What I know to be true of myself and where I was in the moment Youngin’ arrived on my doorstep, was a downward spiral of deepening apathy. I was over everything. Nothing held any interest for me. I was tired of living alone and tired of being alone. Completely exhausted and discouraged with my solitary existence. Yet I was channeling all my remaining energy into changing my whole life so I could be better positioned to receive a partner and a family. Life transformation is a slow moving wheel. My accumulated disappointments fermented into depression. I had stopped nurturing my job. I no longer enjoyed my home in New York City. Traveling, the longest most constant love of my life, had become a boring chore. How did that happen? Everything that had been a source of passion and excitement in my life had dried up. My thinking began to change. I can’t pinpoint any particular thought moment, but going to church was no longer a priority. Listening to sermons I missed no longer interested me. I stopped checking on the people who stopped checking on me. I stopped caring about things I had no control over or was not impacted by. I didn’t want to want anything. Life had become a big blah and I felt like a wisp floating on the wind waiting to land in my final resting spot. Can’t I be done now, Father? I’m so over all of this.

Then a 22 year old relative catapulted into my life and sparked all the dormant instincts and urges I had come to believe would disappear from the earth with no one benefiting from them. The most prominent was my need to love. Instantly, even as I protested the no-warning drop-in, I thanked God for finally sending me someone to love. I had been telling Him for years that I would welcome whomever He sent to my door. The table He provided for me would be their table. That prayer began in 2013 when I bought my apartment and purchased the largest dining table I could fit in the space with very comfortable seating. At the time, my prayer was for a husband and Bible study group to share the space with. A few years later, a disrespectful young relative showed up. I was ready to embrace her flaws and all. I was willing to wrestle with her and nurture her into the light.

Until I noticed how she was actually inching me further away from the bit of light I was clinging to. Oddly, one of her regular complaints about me was that I kept challenging her. An interesting word choice since she was the adversary in my home opposing my life.
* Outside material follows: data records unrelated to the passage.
(* ===== verification/SessionChat.v ===== *)
(** * SessionChat: messages and commands of a session
    (apps/gateway/session/chat.go) *)
From stdpp Require Import pretty.
From Stdlib Require Import Ascii.
From S2P Require Import Prelude GoRuntime GoStrings Bytes ChatStreams Broadcaster Packet Opcodes SessionApi SessionState SessionGuild SessionGroups SessionChannels.

Definition ChatTypeSay : u8 := 1.
Definition ChatTypeParty : u8 := 2.
Definition ChatTypeRaid : u8 := 3.
Definition ChatTypeWhisper : u8 := 7.
Definition ChatTypeWhisperInform : u8 := 9.
Definition ChatTypeRaidLeader : u8 := 0x27.
Definition ChatTypePartyLeader : u8 := 0x33.
Definition TC9CommandPrefix : string := ".tc9 ".
(** [s[n:]] *)
Fixpoint drop_chars (n : nat) (s : string) : string :=
  match n, s with
  | S n, String _ s => drop_chars n s
  | _, _ => s
  end.
(** [fmt.Sprintf("%d ", x)] of each. *)
Definition spaced (xs : list u32) : string := foldl (fun acc x => acc +:+ fmt_d x +:+ " ") "" xs.
Definition maxMapsToShow : nat := 8.
Definition available_text (server : GameServerDetailed) : string :=
  if 0 <? len (gd_availableMaps server) then spaced (gd_availableMaps server) else "all".
Definition assigned_text (server : GameServerDetailed) : string :=
  if (maxMapsToShow <? length (gd_assignedMaps server))%nat
  then spaced (take maxMapsToShow (gd_assignedMaps server)) +:+ "and " +:+ fmt_d (len (gd_assignedMaps server) - Z.of_nat maxMapsToShow) +:+ " more"
  else spaced (gd_assignedMaps server).
Definition diff_text (d : ServerDiff) : string :=
  "  Diff (mean, median, 95, 99, max): " +:+ fmt_d (diff_mean d) +:+ "ms, " +:+ fmt_d (diff_median d) +:+ "ms, " +:+
  fmt_d (diff_percentile95 d) +:+ "ms, " +:+ fmt_d (diff_percentile99 d) +:+ "ms, " +:+ fmt_d (diff_max d) +:+ "ms.".

Section Chat.
Context {env : SessionEnv}.

Fixpoint say_all (msgs : list string) : M unit :=
  match msgs with
  | [] => mret tt
  | msg :: msgs => SendSysMessage msg ;; say_all msgs
  end.
Definition connected_here (b : bool) : list string := if b then ["  You are |cff4CFF00connected |rto this one."] else [].
Definition print_server (server : GameServerDetailed) : M unit :=
  w ← gets worldSocket;
  let isCurrentlyUsing := match w with Some w => String.eqb (ws_Address w) (gd_address server) | None => false end in
  say_all ["> Node address: " +:+ gd_address server +:+ "."; "  Available maps: " +:+ available_text server +:+ ".";
           "  Assigned maps: " +:+ assigned_text server +:+ "."; "  Active connections: " +:+ fmt_d (gd_activeConnections server) +:+ "."] ;;
  diff ← deref (gd_diff server);
  say_all (diff_text diff :: connected_here isCurrentlyUsing ++ [" "]).
Fixpoint print_servers (servers : list GameServerDetailed) : M unit :=
  match servers with
  | [] => mret tt
  | server :: servers => print_server server ;; print_servers servers
  end.
(** The servers of each realm, in their order. *)
Definition per_realm (servers : list GameServerDetailed) : gmap u32 (list GameServerDetailed) :=
  foldl (fun m server => <[gd_realmID server := default [] (m !! gd_realmID server) ++ [server]]> m) ∅ servers.
Fixpoint print_realms (realms : list (u32 * list GameServerDetailed)) : M unit :=
  match realms with
  | [] => mret tt
  | (realm, servers) :: realms =>
    SendSysMessage ("List of available worldservers for |cff4f90ffrealm " +:+ fmt_d realm +:+ "|r:") ;;
    print_servers servers ;;
    print_realms realms
  end.
Definition handleCommandMsgListGameServers : M unit :=
  servers ← call ListAllGameServers;
  let crossrealms := filter (fun server => gd_isCrossRealm server = true) servers in
  (if 0 <? len crossrealms then
     SendSysMessage "List of available |cff4f90ffcrossrealm|r worldservers:" ;; print_servers crossrealms
   else mret tt) ;;
  print_realms (go_range 0 (per_realm (filter (fun server => gd_isCrossRealm server = false) servers))).
Fixpoint print_gateways (gateways : list GatewayServerDetailed) : M unit :=
  match gateways with
  | [] => mret tt
  | server :: gateways =>
    say_all (["> Node healthCheckAddress: " +:+ gwd_healthAddress server +:+ "."; "  Active connections: " +:+ fmt_d (gwd_activeConnections server) +:+ "."]
             ++ connected_here (String.eqb gatewayID (gwd_id server)) ++ [" "]) ;;
    print_gateways gateways
  end.
Definition handleCommandMsgListGateways : M unit :=
  gateways ← call (ListGatewaysForRealm realmID);
  SendSysMessage "List of available |cffF84519gateways|r:" ;;
  print_gateways gateways.

Inductive command := ListGameServers | ListGateways | Unknown (answer : string).
Definition is_word (words : list string) (arg : string) : bool := existsb (String.eqb (ToLower arg)) words.
Definition parse_command (args : list string) : command :=
  let arg := default "" (head args) in
  let listing := is_word ["worldservers"; "ws"; "gameservers"; "gs"] arg in
  if listing || is_word ["gateways"; "gw"] arg then
    match args !! 1%nat with
    | None => Unknown "not enough args"
    | Some sub =>
      if is_word ["list"; "ls"] sub then (if listing then ListGameServers else ListGateways) else Unknown "unk subcommand"
    end
  else Unknown "unk command".
(** [true]: the message was a command. *)
Definition handleCommandMsgIfNeeded (msg : string) : M bool :=
  if negb (HasPrefix msg TC9CommandPrefix) then mret false
  else
    (match parse_command (Split " " (drop_chars (String.length TC9CommandPrefix) msg)) with
     | ListGameServers => handleCommandMsgListGameServers
     | ListGateways => handleCommandMsgListGateways
     | Unknown answer => SendSysMessage answer
     end) ;;
    mret true.
Definition unless_command (msg : string) (k : M unit) : M unit :=
  handled ← handleCommandMsgIfNeeded msg;
  if handled : bool then mret tt else k.

Definition forward_to_world (p : Packet) : M unit :=
  w ← gets worldSocket;
  match w with None => mret tt | Some w => world_SendPacket w p end.
(** [ChatType(msgType)] keeps the low byte. *)
Definition HandleChatMessage (p : Packet) : M unit :=
  let '(msgType, r) := Uint32 (Packet_Reader p) in
  let '(lang, r) := Uint32 r in
  let chatType := wrap8 msgType in
  if chatType =? ChatTypeWhisper then
    let '(to, r) := RStr r in
    let '(msg, r) := RStr r in
    c ← char;
    receiverGUID ← call (SendWhisperMessage
      {| wr_realmID := realmID; wr_senderGUID := c_GUID c; wr_senderName := c_Name c; wr_senderRace := c_Race c; wr_language := lang;
         wr_receiverName := to; wr_msg := msg |});
    client_Send (chat_packet ChatTypeWhisperInform lang receiverGUID msg)
  else if chatType =? ChatTypeGuild then
    let '(msg, r) := RStr r in
    unless_command msg (
      c ← char;
      call (SendGuildMessage realmID (c_GUID c) lang msg false) ;;
      client_Send (chat_packet ChatTypeGuild lang (c_GUID c) msg))
  else if existsb (Z.eqb chatType) [ChatTypeParty; ChatTypePartyLeader; ChatTypeRaid; ChatTypeRaidLeader] then
    let '(msg, r) := RStr r in
    unless_command msg (
      c ← char;
      call (SendGroupMessage realmID (c_GUID c) lang msg msgType) ;;
      client_Send (chat_packet chatType lang (c_GUID c) msg))
  else if chatType =? ChatTypeChannel then
    let '(channelName, r) := RStr r in
    let '(msg, r) := RStr r in
    unless_command msg (SendChannelMessageToChat channelName msg lang)
  else if chatType =? ChatTypeSay then
    let '(msg, r) := RStr r in
    unless_command msg (forward_to_world p)
  else forward_to_world p.
Definition HandleEventIncomingWhisperMessage (e : IncomingWhisperPayload) : M unit :=
  client_Send (chat_packet ChatTypeWhisper (iw_Language e) (iw_SenderGUID e) (iw_Msg e)).
End Chat.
Perhaps what she really wanted to know was, “Why was I resisting her?”

During our first sit-down conversation to discuss expectations and understanding, I decided I had to be vocal about the love I have for myself, my God and the work He has performed in my life. I had to actively protect my blessings and declare them off limits for encroachment. From the seat of my truth, I could see how Youngin’ was running from wisdom and the Word when she avoided me and attacked my character. It was clear she was not interested in building or having a relationship with me. She vehemently and viciously took advantage of, then rejected, me, my love, my hospitality and my lifestyle.

This realization did not hurt. The act of dealing with Youngin’ shocked me into revival. But when confronted with her departure, my shoulders gently shrugged upwards and eased down again. I let go – mentally, emotionally and spiritually.

Trying to hold on to her while she was holding on to everything I’ve already let go of, would’ve kept all that baggage in my life. I’ve come too far to turn back now. I will not risk my true life for someone who doesn’t know enough to recognize love when she’s sitting in the midst of it.

Youngin’, like her grandmother, was one of the best and most effective haters in my life. The lessons they provided on the nature of people and the spirit in the world are not things that can be fully appreciated via Bible text. They are best received as on-the-job-training. For being such excellent trainers throughout my spiritual journey, I remain grateful to them both.